Em Concepción, cidade litorânea a 519 quilômetros da capital, centenas de moradores abandonaram suas casas e seguiram para o alto de um morro. Houve corre-corre nas ruas, e algumas das lojas que ontem voltavam a operar tiveram de baixar as portas novamente. O governo descartara a ameaça de novas ondas gigantes, mas, descrentes, muitos ignoraram o pedido de calma e correram em direção às montanhas. Uma das cidades mais afetadas pelas tsunamis, em Concepción, a própria polícia incitou a retirada às pressas por alto-falantes. No sábado, muitos só se salvaram das tsunamis por ignorar o governo e fugir no meio da madrugada. Ontem a presidente Michelle Bachelet reconheceu ter recebido informações a tempo, mas erradas, sobre a ameaça de tsunami no sábado.

"As características do sismo não reuniam as condições necessárias para gerar uma nova tsunami", afirmou ontem o comunicado do Departamento Nacional de Emergências (Onemi). Mesmo assim, centenas de pessoas se recusavam à tarde a deixar as montanhas.

Já em Santiago, o tremor de 5,8 graus não chegou a causar pânico, mas provocou problemas em edificações. Parte de uma galeria de lojas e restaurantes cedeu minutos depois de os frequentadores deixarem o local.

Ao todo, já houve mais de 100 réplicas do tremor desde sábado, embora a maioria de baixa ou média intensidade. Segundo Víctor Saldiña, especialista do Centro para Alertas de Tsunamis no Pacífico do USGS, geralmente o risco de ondas gigantes se inicia com tremores a partir de 6,5 graus.

Governo admite erro sobre tsunamis

Segundo um documento divulgado ontem, a Onemi foi informada do risco de tsunami no sábado às 3h55m (cerca de 15 minutos após o terremoto) e, de novo, às 4h07m. Mas ao comunicar o fato a Bachelet, às 5h20m, o Exército passou uma informação errada: "O epicentro está em terra, logo não deve haver tsunami", decretou o documento, usado por Bachelet para descartar tsunamis à população, às 5h30m.

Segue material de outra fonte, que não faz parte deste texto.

Lemma group_by_length (table : list R) :
  List.length (List.concat (map snd (group_by key cmp table))) = List.length table.
Proof. apply Permutation_length, group_by_perm. Qed.


Lemma group_integer_total (q : R -> option num) (groups : list (K * list R))
  (g : K * list R) :
  Forall nonneg_integer (map q (List.concat (map snd groups))) ->
  In g groups ->
  integer_total (map q (snd g))
  <= integer_total (map q (List.concat (map snd groups))).
Proof.
  induction groups as [| g0 groups IH]; [intros _ [] |].
  cbn [map List.concat]. rewrite map_app, integer_total_app.
  intros Hall Hin. apply Forall_app in Hall as [H0 Hrest].
  pose proof (integer_total_nonneg _ H0).
  pose proof (integer_total_nonneg _ Hrest).
  destruct Hin as [<- | Hin]; [lia |].
  specialize (IH Hrest Hin). lia.
Qed.

(** The quantity column of a group sums to no more than that of the
    table. *)
Lemma group_quantity_bounded (q : R -> option num) (table : list R)
  (g : K * list R) :
  Forall nonneg_integer (map q table) ->
  In g (group_by key cmp table) ->
  Forall nonneg_integer (map q (snd g))
  /\ integer_total (map q (snd g)) <= integer_total (map q table).
Proof.
  intros Hall Hg. split.
  - apply Forall_forall. intros x Hx. apply in_map_iff in Hx as (r & <- & Hr).
    rewrite Forall_forall in Hall. apply Hall, in_map.
    eapply In_group_In_table; eauto.
  - pose proof (Permutation_map q (group_by_perm key cmp table)) as Hp.
    rewrite <- (integer_total_perm _ _ Hp).
    apply group_integer_total; [| assumption].
    eapply Permutation_Forall; [symmetry; exact Hp | assumption].
Qed.

Hypothesis cmp_eq : forall a b, cmp a b = Eq <-> a = b.
Hypothesis cmp_antisym : forall a b, cmp a b = CompOpp (cmp b a).
Hypothesis cmp_trans : forall a b c, cmp a b = Lt -> cmp b c = Lt -> cmp a c = Lt.

(** [GROUP BY] returns the groups in strictly ascending key order. *)
Lemma group_by_sorted (table : list R) :
  StronglySorted (key_lt cmp) (group_by key cmp table).
Proof.
  destruct (fold_add_to_group key cmp cmp_eq cmp_antisym cmp_trans table [])
    as (H & _); [constructor | constructor |]. exact H.
Qed.

Lemma group_member_key (table : list R) (k : K) (rows : list R) (r : R) :
  In (k, rows) (group_by key cmp table) -> In r rows -> key r = k.
Proof.
  intros Hg Hr.
  destruct (group_by_spec key cmp cmp_eq cmp_antisym cmp_trans table) as [_ H].
  destruct (H k rows Hg) as [-> _].
  apply filter_In in Hr as [_ Hr]. unfold in_group in Hr.
  destruct (cmp (key r) k) eqn:E; try discriminate. now apply cmp_eq.
Qed.

(** The keys of the groups are the keys of the table. *)
Lemma group_by_keys (table : list R) (k : K) :
  In k (map fst (group_by key cmp table)) <-> In k (map key table).
Proof.
  destruct (group_by_spec key cmp cmp_eq cmp_antisym cmp_trans table) as [_ H].
  split.
  - intros Hk. apply in_map_iff in Hk as ([k' rows] & <- & Hg). cbn [fst].
    destruct (H k' rows Hg) as [Hrows Hne].
    destruct rows as [| r rows]; [contradiction |].
    assert (Hr : In r (r :: rows)) by now left.
    rewrite <- (group_member_key table k' (r :: rows) r Hg Hr).
    apply in_map. eapply (In_group_In_table table (k', r :: rows)); eauto.
  - intros Hk. apply in_map_iff in Hk as (r & <- & Hr).
    destruct (In_table_In_group table r Hr) as ([k' rows] & Hg & Hin).
    cbn [snd] in Hin. rewrite (group_member_key table k' rows r Hg Hin).
    apply in_map_iff. now exists (k', rows).
Qed.
End MoreGroupLemmas.

Section MoreOrderLemmas.
Context {R : Type}.
Variable precedes : R -> R -> bool.

(** Sorting a list that is already in order returns it unchanged. *)
Lemma order_by_sorted_input (l : list R) :
  Sorted (fun a b => precedes a b = true) l -> order_by precedes l = l.
Proof.
  induction 1 as [| a l Hs IH Hhd]; [reflexivity |].
  cbn [order_by fold_right]. fold (order_by precedes l). rewrite IH.
  destruct Hhd as [| b l' Hab]; cbn [insert_row]; [reflexivity |].
  now rewrite Hab.
Qed.
End MoreOrderLemmas.

Lemma Sorted_weaken {A : Type} (R R' : A -> A -> Prop) (l : list A) :
  (forall x y, R x y -> R' x y) -> Sorted R l -> Sorted R' l.
Proof.
  intros HR. induction 1 as [| a l Hs IH Hhd]; constructor; [assumption |].
  destruct Hhd; constructor. now apply HR.
Qed.

Lemma count_total_perm (a b : list Z) :
  Permutation a b -> count_total a = count_total b.
Proof.
  unfold count_total.
  induction 1 as [| x a b _ IH | x y a | a b c _ IH1 _ IH2]; cbn [fold_right]; lia.
Qed.

(** The per-group row counts add up to the size of the grouped table. *)
Lemma count_total_groups {K V : Type} (mk : K * list Cleaned.row -> result V)
  (count : V -> Z) (groups : list (K * list Cleaned.row)) (vs : list V) :
  (forall g v, mk g = Ok v -> count v = COUNT (snd g)) ->
  Forall2 (fun g v => mk g = Ok v) groups vs ->
  count_total (map count vs)
  = Z.of_nat (List.length (List.concat (map snd groups))).
Proof.
  intros Hcount. induction 1 as [| g v groups vs Hg _ IH];
    cbn [map List.concat count_total fold_right]; [reflexivity |].
  fold (count_total (map count vs)).
  rewrite IH, (Hcount g v Hg), length_app. unfold COUNT. lia.
Qed.

(** ** The rows of the views *)

Section ViewRows.

Lemma category_row_inv (g : option string * list Cleaned.row) (v : Category.row) :
  category_row g = Ok v ->
  Category.category v = fst g
  /\ Category.total_orders v = COUNT (snd g)
  /\ SUM (map Cleaned.quantity (snd g)) = Ok (Category.total_units_sold v).
Proof.
  unfold category_row.
  destruct (SUM (map Cleaned.quantity (snd g))) as [u |]; cbn [bind]; [| discriminate].
  destruct (SUM (map Cleaned.total_amount (snd g))) as [s |]; cbn [bind]; [| discriminate].
  intros [= <-]. repeat split.
Qed.

Lemma regional_row_inv (g : value * list Cleaned.row) (v : Regional.row) :
  regional_row g = Ok v ->
  Regional.region v = fst g
  /\ Regional.total_orders v = COUNT (snd g)
  /\ Regional.unique_customers v = COUNT_DISTINCT (map Cleaned.customer_id (snd g)).
Proof.
  unfold regional_row.
  destruct (SUM (map Cleaned.total_amount (snd g))) as [s |]; cbn [bind]; [| discriminate].
  intros [= <-]. repeat split.
Qed.

Lemma daily_row_inv (g : option string * list Cleaned.row) (v : Daily.row) :
  daily_row g = Ok v ->
  Daily.order_date v = fst g
  /\ Daily.orders v = COUNT (snd g)
  /\ exists s, SUM (map Cleaned.total_amount (snd g)) = Ok s
               /\ Daily.revenue v = ROUND s 2.
Proof.
  unfold daily_row.
  destruct (SUM (map Cleaned.total_amount (snd g))) as [s |]; cbn [bind]; [| discriminate].
  intros [= <-]. repeat split. now exists s.
Qed.

Lemma mapM_error {A B : Type} (f : A -> result B) (P : error -> Prop)
  (l : list A) (e : error) :
  (forall a e', f a = Err e' -> P e') -> mapM f l = Err e -> P e.
Proof.
  intros Hf. induction l as [| a l IH]; cbn [mapM]; [discriminate |].
  destruct (f a) as [b | e'] eqn:Ea; cbn [bind].
  - destruct (mapM f l) as [bs | e'']; cbn [bind]; [discriminate |].
    intros [= <-]. now apply IH.
  - intros [= <-]. eapply Hf; eauto.
Qed.

Lemma category_row_error g e : category_row g = Err e -> e = IntegerOverflow.
Proof.
  unfold category_row.
  destruct (SUM (map Cleaned.quantity (snd g))) as [u | e1] eqn:E1; cbn [bind].
  - destruct (SUM (map Cleaned.total_amount (snd g))) as [s | e2] eqn:E2;
      cbn [bind]; [discriminate |].
    intros [= <-]. eapply SUM_error; eauto.
  - intros [= <-]. eapply SUM_error; eauto.
Qed.

Lemma regional_row_error g e : regional_row g = Err e -> e = IntegerOverflow.
Proof.
  unfold regional_row.
  destruct (SUM (map Cleaned.total_amount (snd g))) as [s | e2] eqn:E2;
    cbn [bind]; [discriminate |].
  intros [= <-]. eapply SUM_error; eauto.
Qed.

Lemma daily_row_error g e : daily_row g = Err e -> e = IntegerOverflow.
Proof.
  unfold daily_row.
  destruct (SUM (map Cleaned.total_amount (snd g))) as [s | e2] eqn:E2;
    cbn [bind]; [discriminate |].
  intros [= <-]. eapply SUM_error; eauto.
Qed.

Lemma product_row_error g e : product_row g = Err e -> e = IntegerOverflow.
Proof.
  unfold product_row.
  destruct (SUM (map Cleaned.quantity (snd g))) as [u | e1] eqn:E1; cbn [bind].
  - destruct (SUM (map Cleaned.total_amount (snd g))) as [s | e2] eqn:E2;
      cbn [bind]; [discriminate |].
    intros [= <-]. eapply SUM_error; eauto.
  - intros [= <-]. eapply SUM_error; eauto.
Qed.

(** The queries fail with an integer overflow or not at all. *)
Lemma run_queries_error (table : list Cleaned.row) (e : error) :
  run_queries table = Err e -> e = IntegerOverflow.
Proof.
  unfold run_queries.
  destruct (category_query table) as [c | e1] eqn:E1; cbn [bind].
  2:{ intros [= <-]. unfold category_query in E1.
      destruct (mapM category_row _) as [vs | e'] eqn:Em; cbn [bind] in E1;
        [discriminate |].
      injection E1 as <-.
      exact (mapM_error _ _ _ _ category_row_error Em). }
  destruct (regional_query table) as [r | e2] eqn:E2; cbn [bind].
  2:{ intros [= <-]. unfold regional_query in E2.
      destruct (mapM regional_row _) as [vs | e'] eqn:Em; cbn [bind] in E2;
        [discriminate |].
      injection E2 as <-.
      exact (mapM_error _ _ _ _ regional_row_error Em). }
  destruct (daily_query table) as [d | e3] eqn:E3; cbn [bind].
  2:{ intros [= <-]. unfold daily_query in E3.
      destruct (mapM daily_row _) as [vs | e'] eqn:Em; cbn [bind] in E3;
        [discriminate |].
      injection E3 as <-.
      exact (mapM_error _ _ _ _ daily_row_error Em). }
  destruct (product_query table) as [p | e4] eqn:E4; cbn [bind].
  2:{ intros [= <-]. unfold product_query in E4.
      destruct (mapM product_row _) as [vs | e'] eqn:Em; cbn [bind] in E4;
        [discriminate |].
      injection E4 as <-.
      exact (mapM_error _ _ _ _ product_row_error Em). }
  destruct (summary_query table) as [sm | e5] eqn:E5; cbn [bind]; [discriminate |].
  intros [= <-]. unfold summary_query in E5.
  destruct (SUM (map Cleaned.total_amount table)) as [s | e'] eqn:Es;
    cbn [bind] in E5; [discriminate |].
  injection E5 as <-. eapply SUM_error; eauto.
Qed.

Lemma group_by_groups_nonempty {R K : Type} (key : R -> K)
  (cmp : K -> K -> comparison) (table : list R) :
  Forall (fun g => snd g <> []) (group_by key cmp table).
Proof.
  unfold group_by.
  assert (H : forall gs, Forall (fun g : K * list R => snd g <> []) gs ->
                         Forall (fun g => snd g <> [])
                           (fold_left (fun g r => add_to_group key cmp r g) table gs)).
  { induction table as [| r table IH]; intros gs Hgs; cbn [fold_left]; [assumption |].
    apply IH. now apply add_to_group_nonempty. }
  apply H. constructor.
Qed.

(** Every group holds at least one row, and its key is the key of its
    first row. *)
Lemma group_by_first_key {R K : Type} (key : R -> K)
  (cmp : K -> K -> comparison) (table : list R) :
  Forall (fun g => exists r rows, snd g = r :: rows /\ key r = fst g)
    (group_by key cmp table).
Proof.
  unfold group_by.
  assert (Hadd : forall r gs,
             Forall (fun g : K * list R =>
                       exists r rows, snd g = r :: rows /\ key r = fst g) gs ->
             Forall (fun g => exists r rows, snd g = r :: rows /\ key r = fst g)
               (add_to_group key cmp r gs)).
  { intros r gs. induction 1 as [| [k rows] rest Hg Hall IH]; cbn [add_to_group].
    - repeat constructor. now exists r, [].
    - destruct (cmp (key r) k).
      + constructor; [| assumption].
        destruct Hg as (r0 & rows0 & Hrows & Hk). cbn [fst snd] in *. subst rows.
        now exists r0, (rows0 ++ [r]).
      + constructor; [now exists r, [] |]. now constructor.
      + now constructor. }
  assert (H : forall gs,
             Forall (fun g : K * list R =>
                       exists r rows, snd g = r :: rows /\ key r = fst g) gs ->
             Forall (fun g => exists r rows, snd g = r :: rows /\ key r = fst g)
               (fold_left (fun g r => add_to_group key cmp r g) table gs)).
  { induction table as [| r table IH]; intros gs Hgs; cbn [fold_left]; [assumption |].
    apply IH. now apply Hadd. }
  apply H. constructor.
Qed.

Mas enquanto a presidente fazia seu primeiro pronunciamento, ondas de até 15 metros atingiam cidades da costa.

Com a voz embargada, Bachelet confirmou o erro ontem e anunciou que o número de mortos, agora em 802, deve crescer, diante das centenas de desaparecidos.

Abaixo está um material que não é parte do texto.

(** * CortexAI plugins: a shallow embedding of the tool handlers

    The repository is a set of plugins (command, filesystem, web, web
    analysis, encoding).  Every plugin registers tool handlers: asynchronous
    JavaScript functions from an arguments object to a JSON-encoded string.

    The handlers are translated function by function.  What the platform
    does (the file system, the network, the shell, the headless browser,
    the regular-expression engine, the URL parser) is not part of the
    repository: it is taken as a record of oracles over an abstract world
    state, so that every statement below holds for every behaviour of the
    platform.  [Buffer]'s UTF-8 and base64 codecs, [String.prototype.trim],
    [Array.prototype.slice] and [Set] are modelled concretely. *)

From Stdlib Require Import DecimalString DecimalPos DecimalFacts.
From Stdlib Require Import ZArith String Ascii Bool Lia List.
Import ListNotations.

Local Open Scope Z_scope.

(** ** JavaScript strings

    A JavaScript string is a sequence of 16-bit code units. *)

Definition jsstring := list Z.

Definition code_unit (u : Z) : Prop := 0 <= u < 65536.

Definition lit (s : string) : jsstring :=
  map (fun a => Z.of_nat (nat_of_ascii a)) (list_ascii_of_string s).

Definition jslength (s : jsstring) : Z := Z.of_nat (List.length s).

Definition jsstring_eq_dec : forall s t : jsstring, {s = t} + {s <> t} :=
  list_eq_dec Z.eq_dec.

Definition jsstring_eqb (s t : jsstring) : bool :=
  if jsstring_eq_dec s t then true else false.

(** ** UTF-16, UTF-8 and base64, as [Buffer] implements them *)

Module Codec.

Definition is_high (u : Z) : bool := (0xD800 <=? u) && (u <=? 0xDBFF).
Definition is_low (u : Z) : bool := (0xDC00 <=? u) && (u <=? 0xDFFF).

Definition replacement : Z := 0xFFFD.

(** The UTF-8 bytes of one code point. *)
Definition encode_cp (c : Z) : list Z :=
  if c <? 0x80 then [c]
  else if c <? 0x800 then [0xC0 + c / 64; 0x80 + c mod 64]
  else if c <? 0x10000 then
    [0xE0 + c / 4096; 0x80 + (c / 64) mod 64; 0x80 + c mod 64]
  else
    [0xF0 + c / 262144; 0x80 + (c / 4096) mod 64;
     0x80 + (c / 64) mod 64; 0x80 + c mod 64].

Definition pair_cp (h l : Z) : Z := 0x10000 + (h - 0xD800) * 0x400 + (l - 0xDC00).

(** [Buffer.from(text, 'utf-8')]: a surrogate pair is one code point of
    four bytes; a surrogate that has no partner is written as U+FFFD. *)
Fixpoint utf8_encode (s : jsstring) : list Z :=
  match s with
  | [] => []
  | u :: rest =>
      if is_high u then
        match rest with
        | v :: rest' =>
            if is_low v then encode_cp (pair_cp u v) ++ utf8_encode rest'
            else encode_cp replacement ++ utf8_encode rest
        | [] => encode_cp replacement
        end
      else if is_low u then encode_cp replacement ++ utf8_encode rest
      else encode_cp u ++ utf8_encode rest
  end.

(** The state of the UTF-8 decoder between two bytes: the code point under
    construction, the continuation bytes still expected, and the range
    allowed for the next byte. *)
Record dstate := mkD {
  d_cp : Z;
  d_needed : Z;
  d_lower : Z;
  d_upper : Z
}.

Definition d_init : dstate := mkD 0 0 0x80 0xBF.

(** A byte met when no sequence is open. *)
Definition lead_step (b : Z) : list Z * dstate :=
  if b <=? 0x7F then ([b], d_init)
  else if (0xC2 <=? b) && (b <=? 0xDF) then ([], mkD (b - 0xC0) 1 0x80 0xBF)
  else if (0xE0 <=? b) && (b <=? 0xEF) then
    ([], mkD (b - 0xE0) 2 (if b =? 0xE0 then 0xA0 else 0x80)
                          (if b =? 0xED then 0x9F else 0xBF))
  else if (0xF0 <=? b) && (b <=? 0xF4) then
    ([], mkD (b - 0xF0) 3 (if b =? 0xF0 then 0x90 else 0x80)
                          (if b =? 0xF4 then 0x8F else 0xBF))
  else ([replacement], d_init).

(** One byte: a byte outside the allowed range closes the open sequence
    with U+FFFD and is then read again as a lead byte. *)
Definition decode_step (st : dstate) (b : Z) : list Z * dstate :=
  if d_needed st =? 0 then lead_step b
  else if (d_lower st <=? b) && (b <=? d_upper st) then
    let cp := d_cp st * 64 + (b - 0x80) in
    if d_needed st =? 1 then ([cp], d_init)
    else ([], mkD cp (d_needed st - 1) 0x80 0xBF)
  else
    let '(out, st') := lead_step b in (replacement :: out, st').

Fixpoint decode_from (st : dstate) (bs : list Z) : list Z :=
  match bs with
  | [] => if d_needed st =? 0 then [] else [replacement]
  | b :: bs' =>
      let '(out, st') := decode_step st b in out ++ decode_from st' bs'
  end.

(** A code point as UTF-16 code units. *)
Definition utf16_of_cp (c : Z) : jsstring :=
  if c <? 0x10000 then [c]
  else [0xD800 + (c - 0x10000) / 0x400; 0xDC00 + (c - 0x10000) mod 0x400].

(** [buf.toString('utf-8')]. *)
Definition utf8_decode (bs : list Z) : jsstring :=
  flat_map utf16_of_cp (decode_from d_init bs).

(** The base64 alphabet. *)
Definition b64char (v : Z) : Z :=
  if v <? 26 then 65 + v
  else if v <? 52 then 97 + (v - 26)
  else if v <? 62 then 48 + (v - 52)
  else if v =? 62 then 43
  else 47.

Definition pad : Z := 61.

(** [buf.toString('base64')]: three bytes give four characters, and the
    last group is padded with [=]. *)
Fixpoint base64_encode (bs : list Z) : jsstring :=
  match bs with
  | a :: b :: c :: rest =>
      [b64char (a / 4); b64char ((a mod 4) * 16 + b / 16);
       b64char ((b mod 16) * 4 + c / 64); b64char (c mod 64)]
      ++ base64_encode rest
  | [a; b] =>
      [b64char (a / 4); b64char ((a mod 4) * 16 + b / 16);
       b64char ((b mod 16) * 4); pad]
  | [a] => [b64char (a / 4); b64char ((a mod 4) * 16); pad; pad]
  | [] => []
  end.

(** The decoder reads a code unit by its low byte: the other byte of a
    character above U+00FF is dropped. *)
Definition low_byte (c : Z) : Z := c mod 256.

(** The value of a base64 character; the URL-safe characters [-] and [_]
    are accepted next to [+] and [/]. *)
Definition unbase64 (c : Z) : option Z :=
  let x := low_byte c in
  if (65 <=? x) && (x <=? 90) then Some (x - 65)
  else if (97 <=? x) && (x <=? 122) then Some (x - 71)
  else if (48 <=? x) && (x <=? 57) then Some (x + 4)
  else if (x =? 43) || (x =? 45) then Some 62
  else if (x =? 47) || (x =? 95) then Some 63
  else None.

(** [Buffer.from(s, 'base64')] never fails: a character whose low byte is
    outside the alphabet is skipped, and the first character whose low
    byte is [=] ends the input. *)
Fixpoint sextets (cs : jsstring) : list Z :=
  match cs with
  | [] => []
  | c :: cs' =>
      match unbase64 c with
      | Some v => v :: sextets cs'
      | None => if low_byte c =? pad then [] else sextets cs'
      end
  end.

Fixpoint bytes_of_sextets (vs : list Z) : list Z :=
  match vs with
  | a :: b :: c :: d :: vs' =>
      [a * 4 + b / 16; (b mod 16) * 16 + c / 4; (c mod 4) * 64 + d]
      ++ bytes_of_sextets vs'
  | [a; b; c] => [a * 4 + b / 16; (b mod 16) * 16 + c / 4]
  | [a; b] => [a * 4 + b / 16]
  | _ => []
  end.

Definition base64_decode (cs : jsstring) : list Z :=
  bytes_of_sextets (sextets cs).

(** Text without an unpaired surrogate. *)
Inductive well_formed : jsstring -> Prop :=
| wf_nil : well_formed []
| wf_unit u s :
    code_unit u -> is_high u = false -> is_low u = false ->
    well_formed s -> well_formed (u :: s)
| wf_pair h l s :
    is_high h = true -> is_low l = true ->
    well_formed s -> well_formed (h :: l :: s).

- Tenho a impressão de que haverá muito mais mortes - disse, com lágrimas nos olhos, mas defendendo sua equipe. - Não é má-vontade ou responsabilidade de ninguém em especial, aqui não teve quem tenha faltado ao dever ou quem não fez o que tinha que fazer, aqui finalmente acabaram-se todas as comunicações.

Bachelet pediu ao povo confiança, respondendo às críticas de lentidão no socorro às vítimas:

- Fiquei muito consternada e muito doída. Queria dizer ao povo que tenha confiança, estamos trabalhando com muito esforço e muito compromisso para chegar aos lugares mais distantes. Peço que tenham confiança no Chile, o Chile vai se pôr de pé.

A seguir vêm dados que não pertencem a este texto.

Lemma validate_quiz_questions (q : IQuiz) :
  validate_quiz q = true ->
  questions q <> []
  /\ Forall (fun qu => truthy_string (q_id qu) = true) (questions q)
  /\ Forall (fun qu => Qle_bool 1 (points qu) = true) (questions q).
Proof.
  unfold validate_quiz. rewrite !andb_true_iff.
  intros [[[[[[Hlen _] Hall] _] _] _] _].
  assert (Forall (fun qu => validate_question qu = true) (questions q)) as Hq.
  { apply Forall_forall. intros x Hx. apply list_elem_of_In in Hx.
    exact (proj1 (forallb_forall _ _) Hall x Hx). }
  split; [|split].
  - apply Nat.leb_le in Hlen. destruct (questions q); simpl in *; [lia|done].
  - eapply Forall_impl; [exact Hq|]. intros qu Hqu.
    unfold validate_question in Hqu. rewrite !andb_true_iff in Hqu. tauto.
  - eapply Forall_impl; [exact Hq|]. intros qu Hqu.
    unfold validate_question in Hqu. rewrite !andb_true_iff in Hqu. tauto.
Qed.

(** The pre-save hook of a quiz keeps a valid quiz valid, and keeps its
    questions. *)
Lemma quiz_pre_save_valid (t : Z) (newId : nat -> string) (q : IQuiz) :
  validate_quiz q = true ->
  questions (quiz_pre_save t newId q) = questions q
  /\ validate_quiz (quiz_pre_save t newId q) = true.
Proof.
  intros Hv. destruct (validate_quiz_questions q Hv) as (Hne & Hids & Hpts).
  assert (questions (quiz_pre_save t newId q) = questions q) as Hqs
    by (cbn [quiz_pre_save questions]; by apply imap_keeps_ids).
  split; [exact Hqs|].
  unfold validate_quiz in *. rewrite Hqs. cbn [quiz_pre_save settings totalPoints].
  rewrite !andb_true_iff in *. destruct Hv as [[[[[[H1 H2] H3] H4] H5] H6] _].
  repeat split; try done.
  apply Qle_bool_iff. eapply Qle_trans; [|apply (sum_points_le _ 0 Hpts)].
  rewrite Qplus_0_l. change 1%Q with (inject_Z 1). rewrite <- Zle_Qle.
  destruct (questions q); simpl in *; [done|lia].
Qed.

Lemma quizzes_valid_insert (d : Db) (m : gmap nat IQuiz) (i : nat) (q : IQuiz) :
  quizzes_valid d -> validate_quiz q = true ->
  m = <[i := q]> (quizzes d) ->
  forall (j : nat) (q' : IQuiz), m !! j = Some q' -> validate_quiz q' = true.
Proof.
  intros Hok Hq -> j q' Hj. destruct (decide (i = j)) as [->|Hne].
  - rewrite lookup_insert_eq in Hj. by simplify_eq.
  - rewrite lookup_insert_ne in Hj by done. by eapply Hok.
Qed.

Section QuizInvariant.

Variable jwt_verify : string -> option nat.

Lemma POST_attempt_quizzes env req w :
  quizzes (db (POST_attempt jwt_verify env req w).2) = quizzes (db w).
Proof.
  unfold POST_attempt, POST_attempt_try. run_handler.
  repeat (case_match; simplify_eq/=; try done).
Qed.

Lemma PATCH_submit_quizzes env req w :
  quizzes (db (PATCH_submit jwt_verify env req w).2) = quizzes (db w).
Proof.
  unfold PATCH_submit, PATCH_submit_try. run_handler.
  repeat (case_match; simplify_eq/=; try done).
Qed.

Lemma POST_submit_quizzes_valid env req w :
  quizzes_valid (db w) ->
  quizzes_valid (db (POST_submit jwt_verify env req w).2).
Proof.
  intros Hok. unfold POST_submit, POST_submit_try. run_handler.
  repeat (case_match; simplify_eq/=; try done).
  all: unfold quizzes_valid; cbn [quizzes]; try done.
  all: eapply quizzes_valid_insert; [exact Hok| |reflexivity].
  all: match goal with
       | H : quizzes _ !! _ = Some ?q |- validate_quiz (with_analytics _ ?q) = true =>
           exact (Hok _ _ H)
       end.
Qed.

Lemma DELETE_quiz_quizzes_valid env req w :
  quizzes_valid (db w) ->
  quizzes_valid (db (DELETE_quiz jwt_verify env req w).2).
Proof.
  intros Hok. unfold DELETE_quiz, DELETE_quiz_try. run_handler.
  repeat (case_match; simplify_eq/=; try done).
  all: unfold quizzes_valid; cbn [quizzes]; try done.
  - eapply quizzes_valid_insert; [exact Hok| |reflexivity].
    by apply quiz_pre_save_valid.
  - intros j q' Hj. cbn [quizzes set_quizzes] in Hj.
    apply lookup_delete_Some in Hj as [_ Hj]. by eapply Hok.
Qed.

Lemma PATCH_quiz_quizzes_valid env req w :
  quizzes_valid (db w) ->
  quizzes_valid (db (PATCH_quiz jwt_verify env req w).2).
Proof.
  intros Hok. unfold PATCH_quiz, PATCH_quiz_try, catch_update. run_handler.
  repeat (case_match; simplify_eq/=; try done).
  all: unfold quizzes_valid; cbn [quizzes]; try done.
  all: eapply quizzes_valid_insert; [exact Hok| |reflexivity].
  all: by apply quiz_pre_save_valid.
Qed.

A ajuda começou a finalmente chegar por helicóptero a localidades isoladas. Em Concepción, foi iniciada a primeira distribuição de comida, ao mesmo tempo em que o Exército conseguiu diminuir a violência na cidade - onde o toque de recolher de 18 horas (de 18h ao meio-dia) segue em vigor. Cerca de 150 caminhões militares entraram na cidade pela manhã. Pouco depois, filas imensas haviam se formado em frente ao primeiro supermercado a abrir as portas, um alívio para a população que já estava pagando três vezes mais do que o normal por um saco de farinha. A cidade ainda está praticamente sem energia elétrica. Apenas 20% tem luz e o serviço de água continua interrompido.

- Estamos mais tranquilos hoje, pois vemos os militares e também vimos passarem alguns caminhões com comida para o supermercado. Acho que o pior já passou - disse a moradora Patricia Recabarren, de 44 anos.

Resgatadas 79 pessoas de edifício

Em outra boa notícia, equipes de resgate anunciaram ontem terem conseguido tirar 79 pessoas com vida do edifício Alto Río, um dos mais afetados pelo terremoto de sábado. O comandante dos bombeiros, Juan Carlos Subercaseaux, informou que apenas seis pessoas ainda estavam desaparecidas. As equipes encontraram sete corpos.

- Temíamos que uma centena de pessoas tivessem morrido com a queda do edifício, mas graças a Deus o número é muito menor - afirmou.

O governo informou que dez hospitais de campanha seriam montados em até 72 horas. Um deles viria da China. A ajuda do Brasil era esperada para chegar ainda ontem.